8. It is further appropriate to mention that in the case of Apparel Export Promotion Council v. A.K. Chopra, (1999)1 S.C.C. 759, it is well settled that in cases concerning departmental enquiry of the employee a findings of fact has been recorded then High court is not to normally interfere in such findings unless the finding is wholly perverse and/or legally untenable. Similar view has been taken in the case of Shama Prashant Raje v. Ganpatrao (2000)7 S.C.C. 522, Sawarn Singh v. Stale of Punjab, (1976)2 S.C.C. 868 and Indian Overseas Bank v. I.O.B. Staff Canteen Worker's Union, (2000)4 S.C.C. 245. Therefore, the findings of fact recorded by all the authorities below are candidly against the petitioner that there was dereliction of duty on the part of the officer of the petitioner bank. Therefore, the instant petition is liable to be dismissed.

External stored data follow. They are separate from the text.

(** ** [reverse_graph] *)

Lemma edge_reverse_edges u vs r a b :
  edge (reverse_edges u vs r) a b ↔ edge r a b ∨ (a ∈ vs ∧ b = u).
Proof.
  unfold reverse_edges. revert r.
  induction vs as [|v vs IH]; intros r; simpl.
  - set_solver.
  - rewrite IH, edge_add, elem_of_cons. naive_solver.
Qed.

Lemma edge_reverse_items items r a b :
  edge (reverse_items items r) a b ↔
  edge r a b ∨ ∃ nbrs, (b, nbrs) ∈ items ∧ a ∈ nbrs.
Proof.
  unfold reverse_items. revert r.
  induction items as [|[u nbrs] items IH]; intros r; simpl.
  - split; [by left|]. intros [?|(? & []%elem_of_nil & _)]. done.
  - rewrite IH. unfold edge at 1. rewrite graph_get_setdefault.
    fold (edge (reverse_edges u (elements nbrs) r) a b).
    rewrite edge_reverse_edges, elem_of_elements. split.
    + intros [[?|[? ->]]|(X & ? & ?)]; [by left|right..].
      * exists nbrs. split; [by left | done].
      * exists X. split; [by right | done].
    + intros [?|(X & [[= -> ->]|?]%elem_of_cons & ?)]; [by left; left | |].
      * left; right. done.
      * right. by exists X.
Qed.

(** The reverse graph has exactly the inverted edges. *)
Lemma edge_reverse_graph g a b : edge (reverse_graph g) a b ↔ edge g b a.
Proof.
  unfold reverse_graph. rewrite edge_reverse_items. unfold edge at 1 2.
  rewrite graph_get_empty. unfold graph_get. split.
  - intros [[]%not_elem_of_empty|(X & HX%elem_of_map_to_list & ?)].
    by rewrite HX.
  - intros H. right. destruct (g !! b) as [X|] eqn:E; [|set_solver].
    exists X. split; [by apply elem_of_map_to_list | done].
Qed.

Lemma dom_reverse_edges u vs r :
  dom (reverse_edges u vs r) = list_to_set vs ∪ dom r.
Proof.
  unfold reverse_edges. revert r.
  induction vs as [|v vs IH]; intros r; simpl; [set_solver|].
  rewrite IH, dom_graph_add. set_solver.
Qed.

Lemma dom_reverse_items items r :
  dom (reverse_items items r) = dom r ∪ list_to_set items.*1 ∪ ⋃ items.*2.
Proof.
  unfold reverse_items. revert r.
  induction items as [|[u nbrs] items IH]; intros r; simpl; [set_solver|].
  rewrite IH, dom_graph_setdefault, dom_reverse_edges, list_to_set_elements_L.
  set_solver.
Qed.

(** Every key and every edge target of [g] is a key of the reverse graph. *)
Lemma dom_reverse_graph g : dom (reverse_graph g) = graph_nodes g.
Proof.
  unfold reverse_graph, graph_nodes. rewrite dom_reverse_items, dom_empty_L.
  pose proof (dom_alt (D := gset string) g) as ->%leibniz_equiv. set_solver.
Qed.

(** ** [to_dot] *)

Module DotFacts.
Import Dot.

Lemma emit_edges_app u vs lines :
  emit_edges u vs lines = lines ++ (edge_stmt u <$> vs).
Proof.
  unfold emit_edges. revert lines.
  induction vs as [|v vs IH]; intros lines; simpl.
  - by rewrite app_nil_r.
  - by rewrite IH, <- app_assoc.
Qed.

Lemma emit_items items nodes lines :
  foldl emit_item (nodes, lines) items =
  (nodes ∪ ⋃ items.*2,
   lines ++ ('(u, nbrs) ← items; edge_stmt u <$> elements nbrs)).
Proof.
  revert nodes lines.
  induction items as [|[u nbrs] items IH]; intros nodes lines; simpl.
  - rewrite app_nil_r. f_equal. set_solver.
  - rewrite IH, emit_edges_app, <- app_assoc. f_equal. set_solver.
Qed.

(** No member of the local [nodes] ever passes the test of the last loop. *)
Lemma standalone_false g n :
  n ∈ dom g ∪ ⋃ (map_to_list g).*2 → standalone g n = false.
Proof.
  unfold standalone. intros [Hn|Hn]%elem_of_union.
  - by rewrite bool_decide_true.
  - apply elem_of_union_list in Hn as (X & HX & Hn).
    apply andb_false_intro2, negb_false_iff, existsb_exists.
    exists X. split; [by apply list_elem_of_In | by apply bool_decide_eq_true].
Qed.

Lemma emit_nodes_nothing g ns lines :
  (∀ n, n ∈ ns → standalone g n = false) →
  foldl (emit_node g) lines ns = lines.
Proof.
  induction ns as [|n ns IH]; intros Hns; simpl; [done|].
  unfold emit_node at 2. rewrite Hns by by left.
  apply IH. intros. apply Hns. by right.
Qed.

Lemma edge_stmts g :
  ('(u, nbrs) ← map_to_list g; edge_stmt u <$> elements nbrs) =
  uncurry edge_stmt <$> edge_list g.
Proof.
  unfold edge_list. induction (map_to_list g) as [|[u nbrs] items IH]; [done|].
  rewrite !bind_cons, fmap_app, IH. f_equal.
  by rewrite <- list_fmap_compose.
Qed.

(** The lines of the rendering: the two header lines, one arrow
    statement for each element of [edge_list g], the closing brace. *)
Lemma to_dot_lines_eq g :
  to_dot_lines g = header ++ (uncurry edge_stmt <$> edge_list g) ++ ["}"%string].
Proof.
  unfold to_dot_lines. rewrite emit_items, emit_nodes_nothing.
  - by rewrite edge_stmts, <- app_assoc.
  - intros n Hn%elem_of_elements. by apply standalone_false.
Qed.

(** [edge_list g] lists every edge of [g] once. *)
Lemma elem_of_edge_list g u v : (u, v) ∈ edge_list g ↔ edge g u v.
Proof.
  unfold edge_list, edge, graph_get. rewrite list_elem_of_bind. split.
  - intros ([u' X] & Hin & HX%elem_of_map_to_list).
    apply list_elem_of_fmap in Hin as (v' & [= -> ->] & Hv%elem_of_elements).
    by rewrite HX.
  - intros Hv. destruct (g !! u) as [X|] eqn:E; [|set_solver].
    exists (u, X). split; [|by apply elem_of_map_to_list].
    apply list_elem_of_fmap. exists v. by rewrite elem_of_elements.
Qed.

Lemma NoDup_edge_list g : NoDup (edge_list g).
Proof.
  unfold edge_list. apply NoDup_bind.
  - intros [u1 X1] [u2 X2] [u v] H1 H2 Hin1 Hin2.
    apply list_elem_of_fmap in Hin1 as (? & [= -> ->] & _).
    apply list_elem_of_fmap in Hin2 as (? & [= -> _] & _).
    apply elem_of_map_to_list in H1, H2. congruence.
  - intros [u X] _. apply NoDup_fmap_2; [|apply NoDup_elements].
    by intros ?? [= ->].
  - apply NoDup_map_to_list.
Qed.

End DotFacts.

(** * The statements of the design document *)

Local Open Scope string_scope.

(** ** The sample inputs *)

Lemma load_local_description :
  load_test_graph local_description = Ok local_graph.
Proof. vm_compute. reflexivity. Qed.

Lemma flt_lower_nonempty (f : string) :
  f ≠ EmptyString → Py.truthy (flt_lower f) = true.
Proof. unfold flt_lower. rewrite RegistryFacts.truthy_lower. by destruct f. Qed.

(** ** Remote builder: fetch failures *)

(** When the first request for a node that the filter lets through ends
    in one of the errors that [http_get_json] handles, the exit raised by
    [fail] leaves the builder: no graph is returned. *)
Lemma handled_fetch_error_exits urlopen fuel root flt :
  flt_match (flt_lower flt) root = false →
  urlopen (Registry.CRATES_API ++ "/" ++ root) ∈
    [Registry.HTTPError; Registry.URLError; Registry.JSONDecodeError] →
  build_graph_cratesio urlopen (S fuel) root flt = Some (Raise (SystemExit 2)).
Proof.
  intros Hm Hurl. unfold build_graph_cratesio, Registry.run.
  cbn [Registry.dfs]. rewrite Hm. cbn [Registry.init Registry.visited].
  rewrite bool_decide_false by set_solver.
  unfold Registry.crates_latest_version, Registry.http_get_json.
  repeat (apply elem_of_cons in Hurl as [->|Hurl]; [done|]).
  by apply elem_of_nil in Hurl.
Qed.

9. The argument of the learned counsel that there is privity of contract between the petitioner bank and the Puran Singh, cannot be accepted because the nature of transactions, resulting into sanctioning of loan for the purchase of tractor is entirely different than the ordinary relationship of lender and borrower. In such like transactions, the relationship of lender and borrower in its pure form, does not come into existence. The creation of the petitioner bank like land mortgage bank is aimed at ensuring that the loan is advanced to agriculturists for facilitating agricultural operations and helping in growing more food. The rational and the public policy at the back of the grant of loans transcends the legal relationship of lender and borrower in its pure form. On account of the fact that numerous obligations have been placed on the petitioner bank which are required to be fulfilled by it, before it could be concluded that the loan was actually advanced to a borrower and he is liable to repay, the petitioner bank, as already observed above, has failed to fulfil those obligations which are part of our socio-legal endeavour as envisaged by Article 38 read with Article 8 of the Directive Principles of State Policy. Therefore, the petitioner bank cannot take shelter of pure principles governing the relationship of lender and borrower which govern a commercial transaction. Therefore, I do not find any substance in the aforementioned submission made by the learned counsel.
For the reasons recorded above, this petition fails and the same is dismissed.